Stress and Fatigue - Natural Approach to Stress Flashcards
Q: What is the nutritional foundation for managing stress?
A: Apply the CNM Naturopathic diet, focusing on an anti-inflammatory diet rich in fresh fruit and vegetables, complex carbohydrates, and balanced blood glucose levels.
Q: Why is stabilising blood glucose important in stress management?
A: Drops in blood glucose trigger cortisol release, and chronic stress increases the risk of hyperglycaemia.
Q: Name three amino acids important for neurotransmitter production and their sources.
A:
Tyrosine: Nuts, seeds, whole grains, legumes, fish.
Tryptophan: Brown rice, quinoa, oats, fish, eggs, bananas.
Glutamine: Cabbage juice, asparagus, broccoli, turkey, bone broth.

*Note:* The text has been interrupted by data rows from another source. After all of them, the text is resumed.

(** Appending rows with the next consecutive keys keeps the representation. *)
Lemma log_repr_extend s evs added new db' :
  log_repr s evs → added ≠ [] → Forall2 row_repr added new →
  seq <$> added = seqZ (head s + 1) (len added) → head s + len added < 2 ^ 64 →
  db_rows db' = db_rows (db s) ++ new → is_u64 (values_bytes (db_rows db').*2) →
  log_repr (MkShared db' (wrap64 (head s + len new))
    (if floor s =? 0 then match new with (k, _) :: _ => k | [] => 0 end else floor s)
    (wrap64 (retained_count s + len new))
    (wrap64 (retained_bytes s + wrap64 (values_bytes new.*2)))
    (sh_retention_secs s) (sh_max_bytes s) (sh_max_events s)) (evs ++ added).
Proof.
  intros (Hrows & Hhead & Hfloor & Hcount & Hbytes & Hb64) Hne Hnew Hseq Hlt Hdb Hfit.
  pose proof (rows_repr_keys _ _ Hnew) as Hkeys. pose proof (Forall2_len _ _ _ Hnew) as Hlen.
  assert (0 < len added)
    by (destruct added; [done|rewrite len_cons; pose proof (len_nonneg added); lia]).
  pose proof (len_nonneg evs). unfold is_u64 in Hhead.
  unfold log_repr. cbn [db head floor retained_count retained_bytes].
  rewrite Hdb, (fmap_app snd), values_bytes_app in *.
  pose proof (values_bytes_nonneg (db_rows (db s)).*2).
  pose proof (values_bytes_nonneg new.*2).
  rewrite Hbytes, Hcount, <- Hlen in *.
  rewrite (wrap64_small (values_bytes new.*2)) by (unfold is_u64 in *; lia).
  rewrite (wrap64_small (values_bytes _ + values_bytes _)) by done.
  assert (len evs + len added < 2 ^ 64) as Hcount64.
  { destruct Hfloor as [[-> _]|(_ & ? & _ & ?)];
      [change (len (@nil StampedEvent)) with 0|]; lia. }
  rewrite !wrap64_small by (unfold is_u64; lia). rewrite len_app.
  split_and!; try done; [by apply Forall2_app|unfold is_u64; lia|].
  right. split; [by destruct evs, added|]. rewrite fmap_app, Hseq.
  destruct Hfloor as [[-> ->]|(Hn & Hf1 & Hsq & Hfh)].
  - rewrite Z.eqb_refl. destruct new as [|[k v] new']; [unfold len in *; simpl in *; lia|].
    rewrite Hseq, seqZ_cons in Hkeys by lia. csimpl in Hkeys. injection Hkeys as -> _.
    change (len (@nil StampedEvent)) with 0. split_and!; [lia|simpl; f_equal; lia|lia].
  - rewrite (proj2 (Z.eqb_neq _ _)) by lia. split_and!; [done| |lia].
    rewrite seqZ_app by lia. rewrite Hsq. do 2 f_equal. lia.
Qed.
(* ===== verification/Subscribers.v ===== *)
(** * Subscribers: the subscriber registry and the event fan-out

    [crates/whdr-server/src/subscribers.rs].  The registry maps a connection id
    to its patterns, its outbound queue and its close cell.  Queues and close
    cells are shared ([Arc]) with the connection's WebSocket task: they live in a
    heap the registry's entries refer to by handle, so that a fan-out and the
    task act on the same queue.  With a durable log the fan-out appends before it
    queues any frame. *)

From S2P Require Import Prelude.
From S2P Require Import Text.
From S2P Require Import Channel.
From S2P Require Import Messages.
From S2P Require Import OutboundQueue.
From S2P Require Import Config.
From S2P Require Import DeliveryLog.
From Stdlib Require Import Ascii.

Local Open Scope Z_scope.

(** ** Definitions *)

(** [Arc<OutboundQueue>] and [watch::Sender<Option<ClosingReason>>] handles. *)
Abbreviation QueueRef := Z (only parsing).
Abbreviation WatchRef := Z (only parsing).

Record StampedFrame : Type := MkStampedFrame {
  sf_seq : Z;
  sf_id : Uuid;
  sf_ts_ms : Z;
  sf_channel : string;
  sf_payload_b64 : string
}.

Record SubscriberRegistration : Type := MkSubscriberRegistration {
  reg_name : string;
  reg_remote_addr : option string;
  reg_queue : QueueRef;
  reg_close_tx : WatchRef
}.

Record SubscriberSnapshot : Type := MkSubscriberSnapshot {
  snap_name : string;
  snap_remote_addr : option string;
  snap_patterns : list string;
  snap_delivered : Z;
  snap_dropped : Z
}.

Record Subscriber : Type := MkSubscriber {
  sub_name : string;
  sub_remote_addr : option string;
  sub_patterns : list Pattern;
  sub_queue : QueueRef;
  sub_close_tx : WatchRef
}.

(** The shared objects. *)
Record Heap : Type := MkHeap {
  queues : gmap QueueRef OutboundQueue;
  watches : gmap WatchRef (option ClosingReason)
}.

Definition with_queue (q : QueueRef) (f : OutboundQueue → OutboundQueue) (h : Heap) : Heap :=
  MkHeap (alter f q (queues h)) (watches h).

(** [watch::Sender::send]. *)
Definition watch_send (w : WatchRef) (reason : ClosingReason) (h : Heap) : Heap :=
  MkHeap (queues h) (alter (λ _, Some reason) w (watches h)).

Section subscribers.
Context {Db Table : Type} {R : Redb Db Table} {W : Wire StoredEvent}.
Context {M : Wire SubServerMsg} {O : HashOrder}.

(** [SubscriberRegistry]. *)
Record Registry : Type := MkRegistry {
  subs : gmap Z Subscriber;
  next_id : Z;
  mem_seq : Z;
  log : option (Shared Db);
  persist_errors : Z
}.

Definition SubscriberRegistry_new : Registry := MkRegistry ∅ 1 0 None 0.
Definition with_delivery (l : Shared Db) : Registry := MkRegistry ∅ 1 0 (Some l) 0.

Definition set_subs (m : gmap Z Subscriber) (r : Registry) : Registry :=
  MkRegistry m (next_id r) (mem_seq r) (log r) (persist_errors r).

Definition insert_subscriber (registration : SubscriberRegistration) (r : Registry)
    : Z * Registry :=
  let id := next_id r in
  (id, MkRegistry
    (<[id := MkSubscriber (reg_name registration) (reg_remote_addr registration) []
               (reg_queue registration) (reg_close_tx registration)]> (subs r))
    (wrap64 (id + 1)) (mem_seq r) (log r) (persist_errors r)).

Definition remove_subscriber (id : Z) (r : Registry) : Registry :=
  set_subs (delete id (subs r)) r.

(** The parsing loop of [subscribe]. *)
Fixpoint parse_patterns (patterns : list string) : result string (list Pattern) :=
  match patterns with
  | [] => Ok []
  | pattern :: rest =>
      _ ← map_err (λ err, "invalid pattern: " +:+ ChannelError_to_string err)
            (validate_pattern pattern);
      p ← map_err ChannelError_to_string (Pattern_new pattern);
      ps ← parse_patterns rest;
      Ok (p :: ps)
  end.

(** The push loop: a pattern already present is not pushed again. *)
Fixpoint push_new_patterns (patterns parsed : list Pattern) : list Pattern :=
  match parsed with
  | [] => patterns
  | p :: rest =>
      push_new_patterns
        (if bool_decide (p ∈ patterns) then patterns else patterns ++ [p]) rest
  end.

Definition map_patterns (f : list Pattern → list Pattern) (s : Subscriber) : Subscriber :=
  MkSubscriber (sub_name s) (sub_remote_addr s) (f (sub_patterns s)) (sub_queue s)
    (sub_close_tx s).

Definition subscribe (id : Z) (patterns : list string) (r : Registry)
    : result string () * Registry :=
  match parse_patterns patterns with
  | Err e => (Err e, r)
  | Ok parsed =>
      (Ok (), set_subs (alter (map_patterns (λ ps, push_new_patterns ps parsed)) id (subs r)) r)
  end.

Definition unsubscribe (id : Z) (patterns : list string) (r : Registry) : Registry :=
  set_subs
    (alter (map_patterns (filter (λ p, ¬ existsb (λ q, String.eqb q (as_str p)) patterns)))
       id (subs r)) r.

(** [stamp_in_memory]: [new_v4 i] is the identifier drawn for the [i]-th
    event. *)
Fixpoint stamp_in_memory (ts : Z) (new_v4 : nat → Uuid) (i : nat) (seq : Z)
    (events : list Event) : list StampedFrame * Z :=
  match events with
  | [] => ([], seq)
  | event :: rest =>
      let seq' := wrap64 (seq + 1) in
      let '(frames, seq_end) := stamp_in_memory ts new_v4 (S i) seq' rest in
      (MkStampedFrame seq' (new_v4 i) ts (channel event) (payload_b64 event) :: frames, seq_end)
  end.

Definition frame_of (s : StampedEvent) : StampedFrame :=
  MkStampedFrame (seq s) (id s) (ts_ms s) (st_channel s) (st_payload_b64 s).

(** The first half of [fanout]: persist, or stamp in memory. *)
Definition fanout_stamp (events : list Event) (ts : Z) (new_v4 : nat → Uuid) (r : Registry)
    : list StampedFrame * Registry :=
  match log r with
  | Some l =>
      match append events ts new_v4 l with
      | (Ok stamped, l') =>
          (frame_of <$> stamped,
           MkRegistry (subs r) (next_id r) (mem_seq r) (Some l') (persist_errors r))
      | (Err _, l') =>
          let '(frames, seq') := stamp_in_memory ts new_v4 0 (mem_seq r) events in
          (frames,
           MkRegistry (subs r) (next_id r) seq' (Some l') (wrap64 (persist_errors r + 1)))
      end
  | None =>
      let '(frames, seq') := stamp_in_memory ts new_v4 0 (mem_seq r) events in
      (frames, MkRegistry (subs r) (next_id r) seq' None (persist_errors r))
  end.

Definition event_msg (f : StampedFrame) : SubServerMsg :=
  Sub_Event (sf_id f) (sf_seq f) (sf_ts_ms f) (sf_channel f) (sf_payload_b64 f).

(** The subscriber loop for one frame. *)
Definition deliver_to (text channel : string) (entries : list (Z * Subscriber)) (h : Heap)
    : Heap :=
  foldl (λ h '(_, s),
    if any_matches (sub_patterns s) channel then with_queue (sub_queue s) (push_event text) h
    else h) h entries.

(** The second half of [fanout], under the registry's read lock. *)
Fixpoint fanout_deliver (frames : list StampedFrame) (r : Registry) (h : Heap) : Heap :=
  match frames with
  | [] => h
  | frame :: rest =>
      match to_string (event_msg frame) with
      | Err _ => fanout_deliver rest r h
      | Ok text =>
          fanout_deliver rest r (deliver_to text (sf_channel frame) (hash_iter (subs r)) h)
      end
  end.

Definition fanout (events : list Event) (ts : Z) (new_v4 : nat → Uuid)
    (r : Registry) (h : Heap) : Registry * Heap :=
  match events with
  | [] => (r, h)
  | _ =>
      let '(frames, r') := fanout_stamp events ts new_v4 r in
      (r', fanout_deliver frames r' h)
  end.

Definition close_named (name : string) (reason : ClosingReason) (r : Registry) (h : Heap)
    : Heap :=
  foldl (λ h '(_, s),
    if String.eqb (sub_name s) name then watch_send (sub_close_tx s) reason h else h)
    h (hash_iter (subs r)).
(* ===== verification/SubscriberWs.v ===== *)
(** * SubscriberWs: the subscriber connection task

    [crates/whdr-server/src/subscriber_ws.rs].  The bearer handshake, the
    handling of one client frame (with the replay window of a resuming
    subscribe) and one iteration of the connection's [select!] loop.  The sink
    is the list of messages sent on an open transport; a send on a closed one is
    the error the code checks for. *)

From S2P Require Import Prelude.
From S2P Require Import Text.
From S2P Require Import Channel.
From S2P Require Import Messages.
From S2P Require Import OutboundQueue.
From S2P Require Import Config.
From S2P Require Import DeliveryLog.
From S2P Require Import Subscribers.
From Stdlib Require Import Ascii.

Local Open Scope Z_scope.

(** ** Definitions *)

(** [axum::extract::ws::Message]. *)
Inductive Message : Type :=
  | MText (text : string)
  | MBinary (payload : string)
  | MPing (payload : string)
  | MPong (payload : string)
  | MClose.

(** The write half of the socket. *)
Record Sink : Type := MkSink { is_open : bool; sent : list Message }.

(** [sink.send(msg).await]: whether it failed, and the sink after it. *)
Definition send (m : Message) (k : Sink) : bool * Sink :=
  if is_open k then (false, MkSink true (sent k ++ [m])) else (true, k).

(** The [for frame in replay_frames] loop: stop at the first failed send. *)
Fixpoint send_all (frames : list string) (k : Sink) : bool * Sink :=
  match frames with
  | [] => (false, k)
  | f :: rest =>
      let '(failed, k') := send (MText f) k in
      if failed then (true, k') else send_all rest k'
  end.

(** [subscribe_handler]: the bearer token of the [Authorization] header, resolved
    to a subscriber name; [None] is [401]. *)
Definition bearer (authorization : option string) : option string :=
  value ← authorization; strip_prefix "Bearer " value.

Definition subscribe_handler (authenticate : string → option string)
    (authorization : option string) : option string :=
  token ← bearer authorization; authenticate token.

Section subscriber_ws.
Context {Db Table : Type} {R : Redb Db Table} {W : Wire StoredEvent}.
Context {M : Wire SubServerMsg} {C : Wire SubClientMsg} {O : HashOrder}.

Definition encode (msg : SubServerMsg) : string := unwrap_or EmptyString (to_string msg).

Definition push_ctl (msg : SubServerMsg) (q : QueueRef) (h : Heap) : Heap :=
  with_queue q (push_control msg) h.

(** The [for row in log.read_after(..)] loop: stop past the head snapshot. *)
Fixpoint replay_rows (head : Z) (rows : list StampedEvent) : list string :=
  match rows with
  | [] => []
  | row :: rest =>
      if head <? seq row then []
      else encode (Sub_Event (id row) (seq row) (ts_ms row) (st_channel row) (st_payload_b64 row))
           :: replay_rows head rest
  end.

(** The replay window of a subscribe.  The task reads the floor, then the
    head, then the rows, with no lock between: the three reads see the log at
    three times. *)
Definition replay_window (at_floor at_head at_read : Shared Db) (patterns : list string)
    (after : Z) : result string (list string) :=
  let parsed := omap (λ p, to_option (Pattern_new p)) patterns in
  let fl := floor at_floor in
  let gap := negb (fl =? 0) && (wrap64 (after + 1) <? fl) in
  let effective_after := if gap then fl - 1 else after in
  let hd := head at_head in
  rows ← read_after effective_after (Some parsed) at_read;
  Ok ([encode (Sub_Ok "subscribe")] ++
      (if gap then [encode (Sub_ReplayGap after fl)] else []) ++
      replay_rows hd rows ++ [encode (Sub_Replayed hd)]).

Q: What is the ideal dietary potassium-to-sodium ratio, and how can it be achieved?
A: Aim for a ratio greater than 5:1, achievable with a diet rich in fruits and vegetables, especially dark leafy greens like spinach and kale.
Q: How can the microbiome be supported to reduce stress?
A: Include prebiotic foods (e.g., dandelion greens, chicory), probiotic foods (e.g., kimchi, kefir), and polyphenol-rich foods (e.g., blueberries, green tea).
Q: What foods and substances should be avoided to manage stress?
A: Avoid refined carbohydrates, alcohol, and caffeine. Replace with herbal teas like chamomile, lemon balm, and passionflower.
Q: How does stress affect the sympathetic nervous system dominance?
A: Stress shifts dominance to the sympathetic nervous system, impairing digestion and rest.
Q: What are three strategies to support digestion under stress?
A:
Practice abdominal breathing before meals.
Eat bitter foods or take apple cider vinegar before meals.
Practice mindful eating by focusing on aroma, texture, and taste.
Q: How does omega-3 support the endocannabinoid (eCB) system under stress?
A: Omega-3 fatty acids regulate eCB signalling, reducing stress-related GI inflammation and balancing stress responses.
Q: Name two natural methods to boost eCB levels.
A: Include prebiotic and probiotic foods and use extra virgin olive oil (EVOO).
Q: What dosage of vitamin C is recommended for stress support, and why?
A: 500 mg–2 g daily to reduce cortisol release, support adrenal health, and enhance immune function.
Q: What is the role of vitamin B5 in stress management?
A: It supports adrenal cortex function, increases glucocorticoid production, and reduces cortisol secretion during stress.
Q: How do B vitamins support stress management?
A: They are co-factors in ATP production, support neurotransmitter synthesis, and improve mood and anxiety.
Q: What are the benefits of magnesium supplementation during stress?
A: It attenuates HPA activity, supports GABA and serotonin production, and relieves muscle tension.
Q: Name two adaptogenic herbs and their roles in stress management.
A:
Ashwagandha: Conserves energy, reduces anxiety, and improves cognition.
Siberian Ginseng: Enhances mental and physical performance, immunity, and stress adaptation.